A ellos, a «los buenos», se dirige Jesús para decirles que su Dios no es el Dios de ellos. Y no porque los letrados y fariseos no creyeran en el Dios verdadero, sino porque no conocían de verdad al Dios en el que decían creer. Porque creían que Dios era justo; pero confundían la justicia con el castigo y la venganza. Creían en un Dios grande, y confundían la grandeza con la lejanía. Y estaban convencidos de que era serio y aburrido, preocupado sólo de salvaguardar su honor, siempre en peligro de ser mancillado por las maldades de los hombres.
A ellos se dirige Jesús para decirles que Dios no es así: que la justicia de Dios se manifiesta en que siempre está de la parte de los pequeños, de los humillados, de los desprecia dos, y que la grandeza de Dios no es otra cosa que su amor, su inmenso amor, que no puede soportar la desgracia de sus hijos y, sobre todo, es inútil sufrimiento que los hombres se causan unos a otros y que es lo único que pone verdaderamen te serio a Dios.
Y les dice que Dios no está aburrido; al contrario, vive ilusionado, porque él sí que tiene fe en el ser humano. Y confía en que los hombres se irán dando cuenta de que con El, haciéndole caso a El, encontrarán la salvación ya en esta vida, antes incluso de la muerte.

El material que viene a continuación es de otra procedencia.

(** C1. Let [t] be a task of the store and let the request be authenticated
    as a user [B] who is not its owner. Then [t] is not among the tasks
    List Tasks returns; and with [t]'s own id in the path, Delete answers
    404 [Task not found], Update leaves both collections as they were,
    answers 404 [Task not found] whenever its payload passes the
    validators, and each of the two answers is the one the same request
    gets for an id that no task of the store has. *)
Theorem ownership_isolation (L : Libs) (ctx : Context) (st : Store) (t : Task)
  (req : Request) (user : Identity) (B : N) :
  In t (tasks st) ->
  task_ids_unique st ->
  authenticated_as L ctx req user B ->
  B <> userId t ->
  ~ In t (tasks_shown (fst (route L ctx GET_tasks req st)))
  /\ (cast_ObjectId L (params_id req) = Some (task_id t) ->
      route L ctx DELETE_tasks_id req st
      = (respond 404 (error "Task not found"), after_calls [c_Task_findOneAndDelete] st)
      /\ (exists cs,
            route L ctx PUT_tasks_id req st
            = (update_no_match_answer L (req_body req), after_calls cs st))
      /\ tasks (snd (route L ctx PUT_tasks_id req st)) = tasks st
      /\ (forall value,
            taskSchema_validation L (req_body req) = Valid value ->
            update_valid value = true ->
            fst (route L ctx PUT_tasks_id req st) = respond 404 (error "Task not found"))
      /\ (forall id' i',
            cast_ObjectId L id' = Some i' ->
            (forall x, In x (tasks st) -> task_id x <> i') ->
            fst (route L ctx DELETE_tasks_id (with_id req id') st)
            = fst (route L ctx DELETE_tasks_id req st)
            /\ fst (route L ctx PUT_tasks_id (with_id req id') st)
               = fst (route L ctx PUT_tasks_id req st))).
Proof.
  intros Hin Huniq Hauth Hne.
  pose proof Hauth as (token & _ & _ & Hw).
  pose proof (not_owned_no_match st t B Huniq Hin Hne) as Hnone.
  split.
  - rewrite (route_authenticated L ctx GET_tasks req user B Hauth). cbn [handler_of].
    intros Hshown.
    destruct (get_tasks_shows_own L ctx req user st B t Hw Hshown) as [_ Hown].
    congruence.
  - intros Hid.
    rewrite (route_authenticated L ctx DELETE_tasks_id req user B Hauth).
    rewrite (route_authenticated L ctx PUT_tasks_id req user B Hauth).
    cbn [handler_of].
    pose proof (delete_task_no_match L ctx req user st _ B Hid Hw Hnone) as Hdel.
    destruct (put_task_no_match L ctx req user st _ B Hid Hw Hnone) as [cs Hput].
    split; [exact Hdel|]. split; [eauto|]. split; [now rewrite Hput|]. split.
    + intros value Hv Hu. rewrite Hput. cbn [fst].
      unfold update_no_match_answer. now rewrite Hv, Hu.
    + intros id' i' Hid' Hno.
      pose proof (authenticated_with_id L ctx req user B id' Hauth) as Hauth'.
      rewrite (route_authenticated L ctx DELETE_tasks_id _ user B Hauth').
      rewrite (route_authenticated L ctx PUT_tasks_id _ user B Hauth').
      cbn [handler_of].
      pose proof (no_such_id_no_match st i' B Hno) as Hnone'.
      rewrite (delete_task_no_match L ctx (with_id req id') user st i' B Hid' Hw Hnone').
      destruct (put_task_no_match L ctx (with_id req id') user st i' B Hid' Hw Hnone')
        as [cs' Hput'].
      rewrite Hdel, Hput, Hput'. split; reflexivity.
Qed.

Lemma demo_task_ids_unique : task_ids_unique Demo.store.
Proof.
  unfold task_ids_unique. simpl.
  repeat (apply NoDup_cons; [simpl; intuition discriminate|]). apply NoDup_nil.
Qed.

(** Bob's token on alice's task 101: it is not listed to him, his delete
    and his update of it are answered 404. *)
Lemma ownership_isolation_witness :
  let req b := Demo.request (Some "Bearer token-2") "101" Demo.no_query b in
  ~ In (Demo.task 101 1 1001)
       (tasks_shown (fst (route Demo.libs Demo.ctx GET_tasks (req JNull) Demo.store)))
  /\ fst (route Demo.libs Demo.ctx DELETE_tasks_id (req JNull) Demo.store)
     = respond 404 (error "Task not found")
  /\ fst (route Demo.libs Demo.ctx PUT_tasks_id
            (req (JObject [("title", JString "mine now")])) Demo.store)
     = respond 404 (error "Task not found").
Proof.
  cbv zeta.
  assert (Hin : In (Demo.task 101 1 1001) (tasks Demo.store)) by (left; reflexivity).
  assert (Hauth : forall b,
             authenticated_as Demo.libs Demo.ctx
               (Demo.request (Some "Bearer token-2") "101" Demo.no_query b)
               {| jwt_userId := "2"; jwt_username := "user2"; jwt_role := role_user |} 2)
    by (intros b; exists "token-2"; repeat split).
  assert (Hne : 2%N <> userId (Demo.task 101 1 1001)) by discriminate.
  split; [|split].
  - exact (proj1 (ownership_isolation Demo.libs Demo.ctx Demo.store _ _ _ 2
                    Hin demo_task_ids_unique (Hauth JNull) Hne)).
  - destruct (proj2 (ownership_isolation Demo.libs Demo.ctx Demo.store _ _ _ 2
                       Hin demo_task_ids_unique (Hauth JNull) Hne) eq_refl)
      as (Hdel & _).
    now rewrite Hdel.
  - destruct (proj2 (ownership_isolation Demo.libs Demo.ctx Demo.store _ _ _ 2
                       Hin demo_task_ids_unique
                       (Hauth (JObject [("title", JString "mine now")])) Hne) eq_refl)
      as (_ & _ & _ & Hput & _).
    exact (Hput {| v_title := "mine now"; v_description := None; v_status := None;
                   v_priority := None; v_dueDate := None; v_tags := None |}
             eq_refl eq_refl).
Defined.

(** A 200 from [PUT /api/tasks/:id] comes from one place: the payload was
    valid, the filter [{ _id, userId }] found a task, and that task was
    rewritten by [set_paths]. *)
Lemma put_task_200 (L : Libs) (ctx : Context) (req : Request) (user : Identity)
  (st st' : Store) (b : Body) :
  put_task L ctx req user st = (respond 200 b, st') ->
  exists value i who t,
    taskSchema_validation L (req_body req) = Valid value
    /\ cast_ObjectId L (params_id req) = Some i
    /\ cast_ObjectId L (jwt_userId user) = Some who
    /\ find (owned_with_id i who) (tasks st) = Some t
    /\ b = task_json (set_paths value (now ctx) t)
    /\ users st' = users st
    /\ tasks st' = update_first (owned_with_id i who) (set_paths value (now ctx)) (tasks st).
Proof.
  unfold put_task, try_catch.
  destruct (taskSchema_validation L (req_body req)) as [value|d]; [|discriminate].
  unfold Task_findOneAndUpdate; db.
  destruct (cast_ObjectId L (params_id req)) as [i|]; [|discriminate].
  destruct (cast_ObjectId L (jwt_userId user)) as [who|]; [|discriminate].
  cbn. destruct (update_valid value); cbn; [|discriminate].
  destruct (find (owned_with_id i who) (tasks st)) as [t|] eqn:Hf; cbn; [|discriminate].
  intros [= <- <-]. exists value, i, who, t. cbn. auto 10.
Qed.

(** A 200 on a protected route was given by the route's handler, to the
    identity of a token that verified. *)
Lemma route_200 (L : Libs) (ctx : Context) (r : Protected) (req : Request)
  (st st' : Store) (b : Body) :
  route L ctx r req st = (respond 200 b, st') ->
  exists token user,
    bearer_token (authorization req) = Some token
    /\ jwt_verify L token (now ctx) = Some user
    /\ handler_of r L ctx req user st = (respond 200 b, st').
Proof.
  unfold route, authenticateToken.
  destruct (bearer_token (authorization req)) as [token|]; [|discriminate].
  destruct (jwt_verify L token (now ctx)) as [user|] eqn:Hv; [|discriminate].
  intros H. exists token, user. auto.
Qed.

(** ** Listing: order and pages *)

Lemma insert_desc_perm (x : Task) (l : list Task) :
  Permutation (x :: l) (insert_desc x l).
Proof.
  induction l as [|y l IH]; simpl; [reflexivity|].
  destruct (createdAt y <=? createdAt x); [reflexivity|].
  rewrite perm_swap. now apply perm_skip.
Qed.

Lemma sort_perm (l : list Task) : Permutation l (sort_createdAt_desc l).
Proof.
  induction l as [|x l IH]; simpl; [reflexivity|].
  rewrite <- insert_desc_perm. now apply perm_skip.
Qed.

Lemma insert_desc_hd (x y : Task) (l : list Task) :
  HdRel latest_first y l -> latest_first y x -> HdRel latest_first y (insert_desc x l).
Proof.
  intros Hl Hx. destruct l as [|z l]; simpl; [now constructor|].
  destruct (createdAt z <=? createdAt x); constructor; auto.
  now inversion Hl.
Qed.

Lemma insert_desc_sorted (x : Task) (l : list Task) :
  Sorted latest_first l -> Sorted latest_first (insert_desc x l).
Proof.
  induction l as [|y l IH]; simpl; intros Hs.
  - repeat constructor.
  - destruct (createdAt y <=? createdAt x) eqn:Hc.
    + constructor; [exact Hs|]. constructor. unfold latest_first. lia.
    + inversion Hs as [|? ? Hs' Hhd]; subst. constructor; [now apply IH|].
      apply insert_desc_hd; [exact Hhd|]. unfold latest_first. lia.
Qed.

Lemma sort_sorted (l : list Task) : StronglySorted latest_first (sort_createdAt_desc l).
Proof.
  apply Sorted_StronglySorted.
  - intros a b c Hab Hbc. unfold latest_first in *. lia.
  - induction l as [|x l IH]; simpl; [constructor|]. now apply insert_desc_sorted.
Qed.

Lemma authenticated_with_query (L : Libs) (ctx : Context) (req : Request)
  (user : Identity) (who : N) (q : Query) :
  authenticated_as L ctx req user who ->
  authenticated_as L ctx (with_query req q) user who.
Proof. intros (token & H). exists token. exact H. Qed.

Lemma ceil_div_positive (total l : Z) :
  0 <= total -> 1 <= l ->
  exists n, ceil_div total l = JInt n /\ (n - 1) * l < total <= n * l.
Proof.
  intros Ht Hl. unfold ceil_div.
  destruct (Z.eqb_spec l 0) as [E|_]; [lia|].
  exists (- (- total / l)). split; [reflexivity|].
  pose proof (Z.div_mod (- total) l ltac:(lia)) as Hdm.
  pose proof (Z.mod_pos_bound (- total) l ltac:(lia)) as Hmod.
  nia.
Qed.

(** With [page] and [limit] at least 1 the handler's window is the page:
    [limit] tasks after the first [(page - 1) * limit] of the caller's
    matching tasks, latest first. *)
Lemma get_tasks_in_range (L : Libs) (ctx : Context) (req : Request) (user : Identity)
  (st : Store) (who : N) :
  cast_ObjectId L (jwt_userId user) = Some who ->
  let p := or_default 1 (page (query req)) in
  let l := or_default 10 (limit (query req)) in
  let found := matching req user who st in
  1 <= p -> 1 <= l ->
  get_tasks L ctx req user st
  = (respond 200
       (tasks_page
          (firstn (Z.to_nat l) (skipn (Z.to_nat ((p - 1) * l)) (sort_createdAt_desc found)))
          (ceil_div (Z.of_nat (List.length found)) l) p (List.length found)),
     after_calls [c_Task_countDocuments; c_Task_find l ((p - 1) * l)] st).
Proof.
  intros Hw p l found Hp Hl.
  rewrite (get_tasks_run L ctx req user st who Hw). fold p l found.
  destruct (Z.ltb_spec ((p - 1) * l) 0) as [Hneg|_]; [nia|].
  unfold window. rewrite Z.mul_1_r.
  destruct (Z.eqb_spec l 0) as [E|_]; [lia|].
  now rewrite (Z.abs_eq l) by lia.
Qed.

Lemma matching_unfiltered (req : Request) (user : Identity) (who : N) (st : Store)
  (p l : Z) :
  matching (with_query req (paged p l)) user who st = owned who st.
Proof.
  unfold matching, owned. apply filter_ext. intros t. unfold matches. cbn.
  now rewrite !andb_true_r.
Qed.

Por eso, sigue diciendo Jesús, Dios se alegra cuando alguien, aunque sea uno solo, abre los ojos y se da cuenta de que de espaldas a Dios será siempre un desgraciado que sólo podrá ofrecer desgracias a los demás.
A Dios le preocupa poco su honor (y muy poca cosa somos nosotros para ponerlo en peligro); a Dios lo que le duele y lo que le alegra es el dolor y la alegría de los hombres. Por eso Dios está de enhorabuena cuando alguien, uno solo, se da cuenta de que está en pecado (esto es, que no cumple la voluntad de Dios porque hace daño a los demás) y decide cambiar de vida.
¿Por qué no le damos una alegría a Dios? Podemos hacerlo todos, ¡hasta los fariseos!